SHARIF ABDEL KOUDDOUS: Tomorrow, November 11th, is Veterans Day, the day that honors soldiers who have served in war. While the methods and technologies of war have changed over the years, over the decades, the effects of war on military veterans has stayed the same. What’s known as “post-traumatic stress disorder” has been called many other names throughout the years. During the Civil War in the 1860s, it was called “insanity” or “melancholia.” During World War I, it was “shell-shock.” And in World War II, it was “combat fatigue.”

Whatever its name, the effects of war on military veterans can be devastating. An Army report found that in 2009, 160 soldiers committed suicide; another 146 died by other violent means, such as murder, drug abuse or reckless driving while drunk; another 1,700 attempted suicide.

Well, a new documentary about post-traumatic stress disorder is airing tomorrow on HBO. It’s called Wartorn 1861-2010, and it chronicles the lingering effects of war on military veterans throughout American history, from the Civil War through today’s conflicts in Iraq and Afghanistan.

SGT. MAX HARRIS: It’s a particularly disturbing feeling, feeling someone’s heart beating from inside their body. I still wake up with horrible nightmares from that sometimes, crying and scrubbing my hands, trying to get blood that’s not there off.

SPC. ELIZABETH HALL: I don’t want to talk. I don’t want to eat. I don’t want to sleep. I don’t — I don’t want to move. I just want to sit in a corner and just be a vegetable.

SPC. JAMESON WEATHERFORD: When I came back, it was paranoia. A lot of paranoia, emotional detachment. You know, my spouse and I have basically grown apart.

STAFF SGT. KATISHA SMITTICK: Some things you just don’t want to remember. You block them out. And I’ve been blocking it for so long.

SGT. JEFFREY BROWN: I couldn’t pinpoint a direct day where it would be like, “Oh, yeah, that happened, and that’s what caused it.” I couldn’t do it. I just know that it’s just — it’s not the same anymore.

SGT. MARK JOLLY: Never in a million years did I ever think that I would lose my mind.

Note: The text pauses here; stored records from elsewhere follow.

Lemma X4_status_written_once_witness :
  let before := [UpstreamResponse (Some 200%Z) ∅] in
  let after := [UpstreamReqError 1700000000500 timeoutError;
                UpstreamResponse (Some 204%Z) ∅] in
  Exchange.clientStatus (run CaptureFacts.sampleCtx before) = Some 200%Z
  /\ Exchange.clientStatus (run CaptureFacts.sampleCtx (before ++ after))
     = Some 200%Z
  /\ Exchange.clientDestroyed (run CaptureFacts.sampleCtx (before ++ after))
     = true.
Proof.
  split; [reflexivity|]. split; [|reflexivity].
  apply (X4_status_written_once CaptureFacts.sampleCtx
           [UpstreamResponse (Some 200%Z) ∅]
           [UpstreamReqError 1700000000500 timeoutError;
            UpstreamResponse (Some 204%Z) ∅] 200%Z).
  reflexivity.
Defined.

(** *** The CONNECT handler *)

Lemma finished_stays Number_truthy c events : forall st,
  Connect.finished st = true ->
  foldl (connectStep Number_truthy c) st events = st.
Proof.
  induction events as [|e r IH]; intros st F; simpl; [reflexivity|].
  assert (E : connectStep Number_truthy c st e = st).
  { destruct e; simpl; unfold finish; now rewrite F. }
  rewrite E. now apply IH.
Qed.

(** **** X5.  A tunnel gives exactly one record, that of the first event:
    status 200 when the connection to the target came first, 502 when a
    socket error came first; whatever follows (errors after the tunnel is
    up, a late connect after an error) pushes nothing. *)
Theorem X5_connect_one_record Number_truthy (c : Connect.ctx)
  (e : connectEvent) (later : list connectEvent) :
  Connect.pushed (connectRun Number_truthy c (e :: later))
  = [connectLog Number_truthy c (connectTime e) (connectStatus e)].
Proof.
  unfold connectRun. simpl.
  rewrite finished_stays; destruct e; reflexivity.
Qed.

End ListenerFacts.

(** ** What [stripHopByHop] keeps *)

Module StripFacts.
Import Js Proxy ProxyViews.

Lemma lowerChar_idem c : lowerChar (lowerChar c) = lowerChar c.
Proof. destruct c as [[] [] [] [] [] [] [] []]; reflexivity. Qed.

Lemma toLowerCase_idem s : toLowerCase (toLowerCase s) = toLowerCase s.
Proof.
  induction s as [|c r IH]; simpl; [reflexivity|].
  now rewrite lowerChar_idem, IH.
Qed.

Lemma connectionTokens_lower conn t :
  In t (connectionTokens conn) -> toLowerCase t = t.
Proof.
  unfold connectionTokens. intros H.
  apply list_elem_of_In, list_elem_of_filter in H as [_ H].
  apply list_elem_of_fmap in H as [s [-> _]]. apply toLowerCase_idem.
Qed.

Lemma foldl_deleteListed_keep ts : forall (m : gmap string hval) k v,
  m !! k = Some v ->
  (forall t, In t ts -> toLowerCase t = t) ->
  ~ In k ts ->
  foldl deleteListed m ts !! k = Some v.
Proof.
  induction ts as [|t ts IH]; intros m k v H L N; simpl; [exact H|].
  apply IH.
  - unfold deleteListed. rewrite (L t (or_introl eq_refl)).
    rewrite !lookup_delete_ne; [exact H| |];
      intros ->; apply N; now left.
  - intros t' I. apply L. now right.
  - intros I. apply N. now right.
Qed.
Lemma for_each_total {E A} (f : A → result E unit) l :
  for_each f l = Ok tt ∨ ∃ e, for_each f l = Err e.
Proof. destruct (for_each f l) as [[]|]; eauto. Qed.

Lemma fold_result_app {E A S} (f : S → A → result E S) s l1 l2 :
  fold_result f s (l1 ++ l2) = (fold_result f s l1 ≫= λ s', fold_result f s' l2).
Proof.
  revert s. induction l1 as [|x l1 IH]; intros s; simpl; [done|].
  destruct (f s x); simpl; [apply IH|done].
Qed.

(** An invariant of the turns of a loop that have succeeded, with what they have taken. *)
Lemma fold_result_inv {E A S} (f : S → A → result E S) (P : list A → S → Prop) l s s' :
  fold_result f s l = Ok s' → P [] s →
  (∀ done x s1 s2, (∃ rest, l = done ++ x :: rest) → P done s1 → f s1 x = Ok s2 →
     P (done ++ [x]) s2) →
  P l s'.
Proof.
  intros Hf H0 Hstep. revert s s' H0 Hf Hstep. induction l as [|x l IH] using rev_ind;
    intros s s' H0 Hf Hstep; [by injection Hf as <-|].
  rewrite fold_result_app in Hf. apply bind_ok in Hf as (s1 & H1 & Hx). simpl in Hx.
  apply bind_ok in Hx as (s2 & Hx & [= <-]). apply (Hstep l x s1 s2); [by exists []| |done].
  apply (IH s s1); [done|done|]. intros don y s3 s4 [rest ->]. apply Hstep.
  exists (rest ++ [x]). by rewrite <- app_assoc.
Qed.

(** Invert a successful chain of binds, one step at a time. *)
Ltac invert_ok H :=
  repeat first
    [ apply bind_ok in H as (? & ? & H)
    | apply seq_ok in H as [? H] ].

(** Case analysis on the outermost test of a hypothesis. *)
Ltac split_if H := match type of H with (if ?b then _ else _) = _ => destruct b eqn:? end.

(** A fold keeps what each of its steps keeps. *)
Lemma foldl_inv {A S} (P : S → Prop) (f : S → A → S) l s :
  P s → (∀ s x, x ∈ l → P s → P (f s x)) → P (foldl f s l).
Proof.
  revert s. induction l as [|x l IH]; intros s Hs Hf; simpl; [done|].
  apply IH; [apply Hf; [left|done]|]. intros s' y Hy. apply Hf. by right.
Qed.

(** ** A state and error monad

    Code that takes [&mut self] and returns a [Result]: the state is returned on
    the error path too, so that what an early return leaves behind is visible. *)
Definition stateR (S E A : Type) : Type := S → result E A * S.

#[export] Instance stateR_ret {S E} : MRet (stateR S E) := λ A a s, (Ok a, s).
#[export] Instance stateR_bind {S E} : MBind (stateR S E) := λ A B f m s,
  match m s with
  | (Ok a, s') => f a s'
  | (Err e, s') => (Err e, s')
  end.

Definition gets {S E A} (f : S → A) : stateR S E A := λ s, (Ok (f s), s).
Definition put {S E} (s : S) : stateR S E unit := λ _, (Ok tt, s).
Definition modify {S E} (f : S → S) : stateR S E unit := λ s, (Ok tt, f s).
Definition lift {S E A} (r : result E A) : stateR S E A := λ s, (r, s).
Definition throw {S E A} (e : E) : stateR S E A := λ s, (Err e, s).

Section stateR_laws.
Context {S E : Type}.

Lemma stateR_bind_ok {A B} (m : stateR S E A) (f : A → stateR S E B) s b s' :
  (m ≫= f) s = (Ok b, s') ↔ ∃ a s1, m s = (Ok a, s1) ∧ f a s1 = (Ok b, s').
Proof.
  unfold mbind, stateR_bind. destruct (m s) as [[a|e] s1]; split.
  - eauto.
  - by intros (? & ? & [= -> ->] & ?).
  - done.
  - by intros (? & ? & ? & _).
Qed.

Lemma gets_bind {A B} (g : S → A) (k : A → stateR S E B) s :
  (gets g ≫= k) s = k (g s) s.
Proof. done. Qed.

Lemma ret_bind {A B} (a : A) (k : A → stateR S E B) s :
  ((mret a : stateR S E A) ≫= k) s = k a s.
Proof. done. Qed.

Lemma bind_run {A B} (m : stateR S E A) (k : A → stateR S E B) s a s' :
  m s = (Ok a, s') → (m ≫= k) s = k a s'.
Proof. unfold mbind, stateR_bind. by intros ->. Qed.

Lemma bind_run_err {A B} (m : stateR S E A) (k : A → stateR S E B) s e s' :
  m s = (Err e, s') → (m ≫= k) s = (Err e, s').
Proof. unfold mbind, stateR_bind. by intros ->. Qed.

Lemma modify_bind {B} (g : S → S) (k : unit → stateR S E B) s :
  (modify g ≫= k) s = k tt (g s).
Proof. done. Qed.

Lemma lift_bind_ok {A B} (r : result E A) (k : A → stateR S E B) s b s' :
  (lift r ≫= k) s = (Ok b, s') ↔ ∃ a, r = Ok a ∧ k a s = (Ok b, s').
Proof.
  unfold mbind, stateR_bind, lift. destruct r as [a|e]; split; [by eauto| |done|].
  - by intros (? & [= ->] & ?).
  - by intros (? & ? & _).
Qed.

Lemma lift_seq_ok {B} (r : result E unit) (k : stateR S E B) s b s' :
  (lift r ;; k) s = (Ok b, s') ↔ r = Ok tt ∧ k s = (Ok b, s').
Proof. rewrite lift_bind_ok. split; [by intros ([] & ? & ?)|by exists tt]. Qed.

Lemma lift_bind {A B} (r : result E A) (k : A → stateR S E B) s :
  (lift r ≫= k) s = match r with Ok a => k a s | Err e => (Err e, s) end.
Proof. by destruct r. Qed.

Lemma throw_bind {A B} (e : E) (k : A → stateR S E B) s : (throw e ≫= k) s = (Err e, s).
Proof. done. Qed.

(** A run of two steps: the first fails, or the second starts where it ended. *)
Lemma bind_inv {A B} (m : stateR S E A) (k : A → stateR S E B) s r s' :
  (m ≫= k) s = (r, s') →
  (∃ a s1, m s = (Ok a, s1) ∧ k a s1 = (r, s')) ∨ (∃ e, m s = (Err e, s') ∧ r = Err e).
Proof.
  unfold mbind, stateR_bind. destruct (m s) as [[a|e] s1].
  - intros Hk. left. by exists a, s1.
  - intros [= <- <-]. right. by exists e.
Qed.

Lemma mret_ok {A} (a b : A) (s s' : S) :
  (mret a : stateR S E A) s = (Ok b, s') ↔ b = a ∧ s' = s.
Proof. split; [by intros [= -> ->]|by intros [-> ->]]. Qed.

Lemma throw_ok {A} (e : E) (s : S) (a : A) s' : throw e s = (Ok a, s') ↔ False.
Proof. done. Qed.

(** Every run of [m] stays within the relation [R]. *)
Definition moves {A} (R : S → S → Prop) (m : stateR S E A) : Prop :=
  ∀ s r s', m s = (r, s') → R s s'.

Section moves.
Context (R : S → S → Prop) `{!PreOrder R}.

Lemma moves_lift {A} (r : result E A) : moves R (lift r).
Proof. intros s r' s' [= _ <-]. reflexivity. Qed.
Lemma moves_gets {A} (g : S → A) : moves R (gets g).
Proof. intros s r' s' [= _ <-]. reflexivity. Qed.
Lemma moves_ret {A} (a : A) : moves R (mret a : stateR S E A).
Proof. intros s r' s' [= _ <-]. reflexivity. Qed.
Lemma moves_throw {A} (e : E) : moves R (throw e : stateR S E A).
Proof. intros s r' s' [= _ <-]. reflexivity. Qed.
Lemma moves_modify (g : S → S) : (∀ s, R s (g s)) → moves R (modify g).
Proof. intros Hg s r' s' [= _ <-]. apply Hg. Qed.
Lemma moves_bind {A B} (m : stateR S E A) (k : A → stateR S E B) :
  moves R m → (∀ a, moves R (k a)) → moves R (m ≫= k).
Proof.
  intros Hm Hk s r s' [(a & s1 & E1 & E2)|(e & E1 & _)]%bind_inv.
  - etransitivity; [by eapply Hm|by eapply Hk].
  - by eapply Hm.
Qed.
End moves.

(** Operations whose error paths leave the state as it was. *)
Definition err_frame {A} (m : stateR S E A) : Prop :=
  ∀ s e s', m s = (Err e, s') → s' = s.
Definition read_only {A} (m : stateR S E A) : Prop :=
  ∀ s r s', m s = (r, s') → s' = s.
Definition no_err {A} (m : stateR S E A) : Prop :=
  ∀ s, ∃ a s', m s = (Ok a, s').

Lemma read_only_lift {A} (r : result E A) : read_only (lift r).
Proof. by intros s r' s' [= _ ->]. Qed.
Lemma read_only_gets {A} (g : S → A) : read_only (gets g).
Proof. by intros s r' s' [= _ ->]. Qed.
Lemma read_only_throw {A} (e : E) : read_only (throw e : stateR S E A).
Proof. by intros s r' s' [= _ ->]. Qed.
Lemma read_only_err_frame {A} (m : stateR S E A) : read_only m → err_frame m.
Proof. intros Hm s e s' E'. by eapply Hm. Qed.
Lemma no_err_err_frame {A} (m : stateR S E A) : no_err m → err_frame m.
Proof. intros Hm s e s' E'. destruct (Hm s) as (a & s1 & E1). congruence. Qed.
Lemma no_err_modify (g : S → S) : no_err (modify g).
Proof. intros s. by exists tt, (g s). Qed.
Lemma no_err_ret {A} (a : A) : no_err (mret a : stateR S E A).
Proof. intros s. by exists a, s. Qed.
Lemma no_err_bind {A B} (m : stateR S E A) (k : A → stateR S E B) :
  no_err m → (∀ a, no_err (k a)) → no_err (m ≫= k).
Proof.
  intros Hm Hk s. destruct (Hm s) as (a & s1 & E1), (Hk a s1) as (b & s2 & E2).
  exists b, s2. unfold mbind, stateR_bind. by rewrite E1.
Qed.
Lemma err_frame_bind {A B} (m : stateR S E A) (k : A → stateR S E B) :
  read_only m → (∀ a, err_frame (k a)) → err_frame (m ≫= k).
Proof.
  intros Hm Hk s e s'. unfold mbind, stateR_bind.
  destruct (m s) as [[a|e'] s1] eqn:E1; apply Hm in E1 as ->.
  - apply Hk.
  - by intros [= _ ->].
Qed.
End stateR_laws.

(** ** Triples

    [triple P m Q X]: from a state in [P], [m] ends with a value in [Q] or with an error
    in [X]. *)

Definition triple {S E A} (P : S → Prop) (m : stateR S E A) (Q : A → S → Prop)
    (X : E → S → Prop) : Prop :=
  ∀ s, P s → match m s with (Ok a, s') => Q a s' | (Err e, s') => X e s' end.

Section triple.
Context {S E : Type} (X : E → S → Prop).

Lemma triple_ret {A} (a : A) (P : S → Prop) (Q : A → S → Prop) :
  (∀ s, P s → Q a s) → triple P (mret a) Q X.
Proof. intros HQ s Hs. by apply HQ. Qed.

Lemma triple_bind {A B} (P : S → Prop) (Q : A → S → Prop) (U : B → S → Prop)
    (m : stateR S E A) (k : A → stateR S E B) :
  triple P m Q X → (∀ a, triple (Q a) (k a) U X) → triple P (m ≫= k) U X.
Proof.
  intros Hm Hk s Hs. specialize (Hm s Hs). unfold mbind, stateR_bind.
  destruct (m s) as [[a|e] s']; [by apply Hk|done].
Qed.

Lemma triple_gets {A} (g : S → A) (P : S → Prop) :
  triple P (gets g) (λ a s, a = g s ∧ P s) X.
Proof. by intros s Hs. Qed.

Lemma triple_modify (g : S → S) (P : S → Prop) (Q : unit → S → Prop) :
  (∀ s, P s → Q tt (g s)) → triple P (modify g) Q X.
Proof. intros HQ s Hs. by apply HQ. Qed.

Lemma triple_throw {A} (e : E) (P : S → Prop) (Q : A → S → Prop) :
  (∀ s, P s → X e s) → triple P (throw e) Q X.
Proof. intros HX s Hs. by apply HX. Qed.

Lemma triple_lift {A} (r : result E A) (P : S → Prop) (Q : A → S → Prop) :
  (∀ s a, P s → r = Ok a → Q a s) → (∀ s e, P s → r = Err e → X e s) →
  triple P (lift r) Q X.
Proof. intros HQ HX s Hs. unfold lift. destruct r as [a|e]; [by apply HQ|by apply HX]. Qed.

Lemma triple_conseq {A} (P P' : S → Prop) (Q Q' : A → S → Prop) (m : stateR S E A) :
  triple P m Q X → (∀ s, P' s → P s) → (∀ a s, Q a s → Q' a s) → triple P' m Q' X.
Proof.
  intros Hm HP HQ s Hs. specialize (Hm s (HP s Hs)).
  destruct (m s) as [[a|e] s']; [by apply HQ|done].
Qed.

Lemma triple_pure {A} (P : S → Prop) (Q : A → S → Prop) (m : stateR S E A) :
  (∀ s, P s → triple (λ s', s' = s) m Q X) → triple P m Q X.
Proof. intros Hm s Hs. by apply (Hm s Hs s). Qed.
End triple.

Lemma triple_error {S E A} (P : S → Prop) (Q : A → S → Prop) (X X' : E → S → Prop)
    (m : stateR S E A) :
  triple P m Q X → (∀ e s, X e s → X' e s) → triple P m Q X'.
Proof.
  intros Hm HX s Hs. specialize (Hm s Hs). destruct (m s) as [[a|e] s']; [done|by apply HX].
Qed.

(** ** Machine integers

    Unsigned integers are [N]; their width shows in the operations that can
    overflow. *)
Abbreviation u64 := N (only parsing).
Abbreviation u32 := N (only parsing).
Abbreviation usize := N (only parsing).

Definition u64_max : N := 18446744073709551615.
Definition u32_max : N := 4294967295.

(** [u64::checked_add]; [usize] has the same width on the 64-bit targets. *)
Definition checked_add (a b : N) : option N :=
  if (a + b <=? u64_max)%N then Some (a + b)%N else None.

Definition saturating_add (a b : N) : N := N.min (a + b) u64_max.
Definition saturating_mul (a b : N) : N := N.min (a * b) u64_max.
Definition saturating_sub (a b : N) : N := (a - b)%N.

(** [u32::try_from]. *)
Definition u32_try_from (n : N) : option N :=
  if (n <=? u32_max)%N then Some n else None.

Lemma checked_add_Some a b c :
  checked_add a b = Some c ↔ c = (a + b)%N ∧ (a + b ≤ u64_max)%N.
Proof.
  unfold checked_add. destruct (N.leb_spec (a + b) u64_max); split;
    intros Hx; simplify_eq; try done; try (destruct Hx; subst; done); lia.
Qed.

Lemma checked_add_None a b : checked_add a b = None ↔ (u64_max < a + b)%N.
Proof. unfold checked_add. destruct (N.leb_spec (a + b) u64_max); split; (done || lia). Qed.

AMY GOODMAN: That was a clip from the new film Wartorn, airing on Thursday, Veterans Day, on HBO. Jon Alpert is co-director of the film, 15-time Emmy winner and co-founder of our former home, the Downtown Community Television Center. He joins us here in our new studios, along with Matt O’Neill, who produced the film with Jon. And joining us via Democracy Now! video stream, two parents who are featured in the film. Cheryl Softich joins us from Minnesota. Her son, Noah Pierce, killed himself July 2007 after serving in Iraq. And joining us from North Carolina is Chris Scheuerman. His son Jason shot himself in 2005 after serving also in Iraq.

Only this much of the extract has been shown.